Maria Leticia disse que a discussão do aborto é um fenômeno mundial e que, se defender a descriminalização das drogas fazia de Marielle Franco uma drogada, que ela própria e que o líder do governo, Pier Petruzziello (PTB), tinham projetos na Câmara sobre o uso da cannabis medicinal. “Ela não defendia bandido, Marielle defendia direitos iguais para todos, pois todos têm direito à defesa”, continuou Leticia. A ela se somou Dalton Borba, lembrando que a lei das denominações permite homenagens a “figuras, fatos e datas representativas da história local, nacional ou geral”, logo não precisaria haver vínculo direto com Curitiba.

Dizendo-se perplexo “pela grande desinformação que permeia o discurso de muitos”, Dalton Borba defendeu que aprovar a denominação era aceitar que Marielle Franco tornou-se um símbolo do combate ao racismo e que Curitiba deveria estar agradecendo [essa oportunidade] de entrar para o rol das cidades que lutam por direitos fundamentais”. “O que mais lutamos é pelo direito de voz do brasileiro e dos seus representantes. O que fizeram com o direito de voz da Marielle? Calaram. Sobrou para ela que nós sejamos a voz dela no país inteiro”, disse Borba.

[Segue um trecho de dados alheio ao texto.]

Lemma quiet_wakeLoop cfg sb deadline fuel :
  cfg_Now cfg = None → calls quiet_call (wakeLoop cfg sb deadline fuel).
Proof.
  intros Hnow. induction fuel as [|fuel IH]; [done|].
  assert (calls quiet_call (wakePause cfg sb deadline (wakeLoop cfg sb deadline fuel))).
  { unfold wakePause, cfgNow. rewrite Hnow. split; [done|]. intros t. simpl.
    destruct (time_After t deadline); [done|]. split; [done|]. by intros [e|]. }
  split; [done|]. intros [fresh|e]; [|done]. simpl. by destruct (negb _).
Qed.

Lemma quiet_serveSandbox cfg sb : cfg_Now cfg = None → calls quiet_call (serveSandbox cfg sb).
Proof.
  intros Hnow. destruct quiet_client as (_ & Hset & _). apply calls_bind.
  - unfold wakeAndWait. destruct (_ && _); [done|]. apply calls_bind; [apply Hset|].
    intros [sb'|e]; [|done]. apply calls_bind; [unfold cfgNow; by rewrite Hnow|].
    intros t. apply calls_bind; [by apply quiet_wakeLoop|done].
  - intros [sb'|e]; [|done]. apply calls_bind.
    + unfold DialSandbox. destruct (String.eqb _ ""); [done|]. split; [done|]. by intros [].
    + intros [[]|e]; [|done]. split; [done|]. by intros [|].
Qed.

Lemma quiet_trace {A} (env : Env W) (p : prog A) w e :
  calls quiet_call p → e ∈ trace env p w → starts e = None.
Proof. intros Hq. by apply (calls_trace env (λ e, starts e = None)). Qed.

(** The heartbeat [openSession] starts is that of the session it returns. *)
Lemma openSession_starts (env : Env W) sb principal addr serial w e x :
  e ∈ trace env (openSession sb principal addr serial) w → starts e = Some x →
  (run env (openSession sb principal addr serial) w).1 = Some (x.2).
Proof.
  unfold openSession. rewrite trace_bind, run_bind. intros [He|He]%elem_of_app Hs.
  { rewrite (quiet_trace env randomSuffix w e) in Hs; [done| |done]. split; [done|]. by intros []. }
  revert He. destruct (run env randomSuffix w) as [suffix w1]. cbn [fst snd]. cbv zeta. rewrite trace_bind, run_bind. intros [He|He]%elem_of_app.
  { destruct quiet_client as (_ & _ & Hc & _). by rewrite (quiet_trace env _ _ _ (Hc _) He) in Hs. }
  destruct (run env (CreateSession _) w1) as [[[]|err] w2]; [|by apply not_elem_of_nil in He].
  simpl in *. destruct (env _ _ _) as [u w3]. apply list_elem_of_singleton in He as ->.
  by injection Hs as <-.
Qed.

(** The handler's last calls, [p] having started the heartbeat of [k]. *)
Definition ends_session {A} (env : Env W) (p : prog A) w interval k : Prop :=
  let close := CloseSession (nn_Namespace k) (nn_Name k) ExitReasonDisconnected in
  ∃ before w1, trace env p w = before ++ SomeEvent (EStopHeartbeat k) :: trace env close w1 ∧
    SomeEvent (EStartHeartbeat interval k) ∈ before ∧
    (run env p w).2 = (run env close w1).2 ∧
    ((run env close w1).1 = Ok tt →
     ∃ s : SandboxSession, view KSession (run env p w).2 k = Some s ∧
                           sst_State (ses_Status s) = SessionStateClosed).

Lemma ends_session_bind {A B} (env : Env W) (p : prog A) (f : A → prog B) w interval k :
  ends_session env (f (run env p w).1) (run env p w).2 interval k →
  ends_session env (p ≫= f) w interval k.
Proof.
  intros (before & w1 & Ht & Hin & Hw & Hc). exists (trace env p w ++ before), w1.
  rewrite trace_bind, run_bind, Ht, app_assoc. split; [done|]. split; [|done]. apply elem_of_app. by right.
Qed.

Lemma recorded_session_ends (env : Env W) `{!Conforms env} sb principal addr serial (p : prog unit) w interval k :
  calls quiet_call p →
  let handler := session ← openSession sb principal addr serial;
                 _ ← p; closeSession session ExitReasonDisconnected in
  SomeEvent (EStartHeartbeat interval k) ∈ trace env handler w → ends_session env handler w interval k.
Proof.
  intros Hp handler. subst handler. unfold ends_session. cbv zeta.
  rewrite (trace_bind env (openSession _ _ _ _)), (run_bind env (openSession _ _ _ _)).
  pose proof (openSession_starts env sb principal addr serial w (SomeEvent (EStartHeartbeat interval k)) (interval, k)) as Ho.
  revert Ho. generalize (trace env (openSession sb principal addr serial) w) as tr.
  destruct (run env (openSession sb principal addr serial) w) as [r w1]. cbn [fst snd]. intros tr Ho.
  rewrite (trace_bind env p), (run_bind env p). destruct (run env p w1) as [x w2] eqn:Hrp. cbn [fst snd].
  intros [Hin|[Hin|Hin]%elem_of_app]%elem_of_app.
  - rewrite (Ho Hin eq_refl). cbn [closeSession]. rewrite (trace_bind env (call _)), (run_bind env (call _)).
    set (w3 := (run env (call (EStopHeartbeat k)) w2).2). exists (tr ++ trace env p w1), w3.
    split; [|split; [apply elem_of_app; by left|]].
    + rewrite <- app_assoc. do 2 f_equal. simpl. f_equal. rewrite trace_bind. cbn [trace]. by rewrite app_nil_r.
    + rewrite run_bind. split; [done|]. intros Hok. cbn [run snd].
      pose proof (wp_run env _ _ _ (CloseSession_spec (nn_Namespace k) (nn_Name k) ExitReasonDisconnected w3)) as (_ & _ & Hc).
      rewrite Hok in Hc. destruct k. exact Hc.
  - by pose proof (quiet_trace env p w1 _ Hp Hin).
  - exfalso. destruct r as [k'|]; [|by apply not_elem_of_nil in Hin].
    assert (calls quiet_call (closeSession (Some k') ExitReasonDisconnected)) as Hq.
    { split; [done|]. intros []. apply (calls_bind _ (CloseSession _ _ _)); [apply quiet_client|done]. }
    by pose proof (quiet_trace env _ _ _ Hq Hin).
Qed.

(** C24. Every session whose heartbeat was started is ended: when the connection is
    over, however it ended, the handler's last calls stop that heartbeat and
    close that session, and if the store reports success the session is closed. *)
Theorem session_is_ended (env : Env W) `{!Conforms env} cfg payload principal serial addr w interval k :
  cfg_Now cfg = None →
  SomeEvent (EStartHeartbeat interval k) ∈ trace env (handleDirectTCPIP cfg payload principal serial addr) w →
  ends_session env (handleDirectTCPIP cfg payload principal serial addr) w interval k.
Proof.
  intros Hnow. unfold handleDirectTCPIP.
  assert (∀ A (p : prog A) w, calls quiet_call p →
    SomeEvent (EStartHeartbeat interval k) ∈ trace env p w → False) as Hq.
  { intros A p w0 Hp Hin. by pose proof (quiet_trace env p w0 _ Hp Hin). }
  destruct payload as [payload|e]; [|by intros []%Hq].
  destruct (ParseSSHTarget _ _) as [target|e]; [|by intros []%Hq].
  rewrite (trace_bind env (authorize _ _)). intros [[]%Hq|Hin]%elem_of_app; [apply quiet_authorize|].
  apply ends_session_bind. destruct (run env (authorize _ _) w).1 as [sb|e].
  - by apply (recorded_session_ends env _ _ _ _ _ _ _ _ (quiet_serveSandbox cfg sb Hnow)).
  - by apply Hq in Hin.
Qed.

(** ** Heartbeats and the reaper *)

Lemma heartbeatInterval_bounds d :
  int64_range d → 60 * Second <= heartbeatInterval d ∧ 3 * heartbeatInterval d < int64_max.
Proof.
  unfold heartbeatInterval, dur_div, int64_range, int64_min, int64_max, Second. intros Hd.
  pose proof (Z.quot_rem' d 4). pose proof (Z.rem_bound_abs d 4).
  destruct (Z.ltb_spec (60 * 1000000000) (d ÷ 4)); lia.
Qed.

(** C28. The interval the gateway beats at and the deadline of the session
    controller fit: a session the gateway opened, whose last sign of life is
    less than three of its intervals old, is never reaped, and its deadline
    does not overflow. *)
Theorem beating_session_survives (env : Env W) `{!Conforms env} r (sb : Sandbox) suffix principal addr serial
    (s : SandboxSession) w res w' :
  ssr_Now r = None → int64_range (gatewayIdleTimeout sb) →
  ses_Spec s = ses_Spec (newSession sb suffix principal addr serial) →
  view KSession w (okey KSession s) = Some s →
  clock w' - lastSeen s <= 3 * heartbeatInterval (gatewayIdleTimeout sb) →
  run env (reconcileActive r s) w = (Ok res, w') → unchanged w w'.
Proof.
  intros Hnow Hrange Hspec Hv Hlive Hrun. destruct (heartbeatInterval_bounds _ Hrange) as [Hlo Hhi].
  assert (sessionInterval s = heartbeatInterval (gatewayIdleTimeout sb)) as Hi.
  { unfold sessionInterval. rewrite Hspec. simpl. unfold Second in Hlo. destruct (Z.ltb_spec 0 (heartbeatInterval (gatewayIdleTimeout sb))); lia. }
  pose proof (run_wp env _ _ _ _ _ Hrun (wp_reconcileActive r s w Hnow ltac:(lia) Hv)) as [_ Ho].
  destruct (time_IsZero (lastSeen s)); [done|]. destruct Ho as (t & Ht & Ho). rewrite Hi in Ho.
  destruct (Z.leb_spec (t - lastSeen s) (3 * heartbeatInterval (gatewayIdleTimeout sb))); [by destruct Ho|lia].
Qed.

End session_proofs.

“Marielle foi uma referência para todas as mulheres, mas, principalmente, para as negras e periféricas, que, a partir da sua luta, conseguiram galgar mais espaços. Pode parecer um projeto singelo, que não tem importância, mas está debatendo as chagas do Brasil”, acrescentou Professora Josete. Após a justificativa, Euler sugeriu que na próxima vez que o projeto for trazido a plenário, na próxima legislatura, seja proposto alterar o nome genérico de um CMEI já existente pelo de Marielle Franco, dando especificidade ao projeto. Já Denian Couto, antes, apenas disse que “nós [vereadores] custamos muito caro ao povo de Curitiba para ficar discutindo se Marielle Franco deve, ou não, ser o nome de um CMEI”.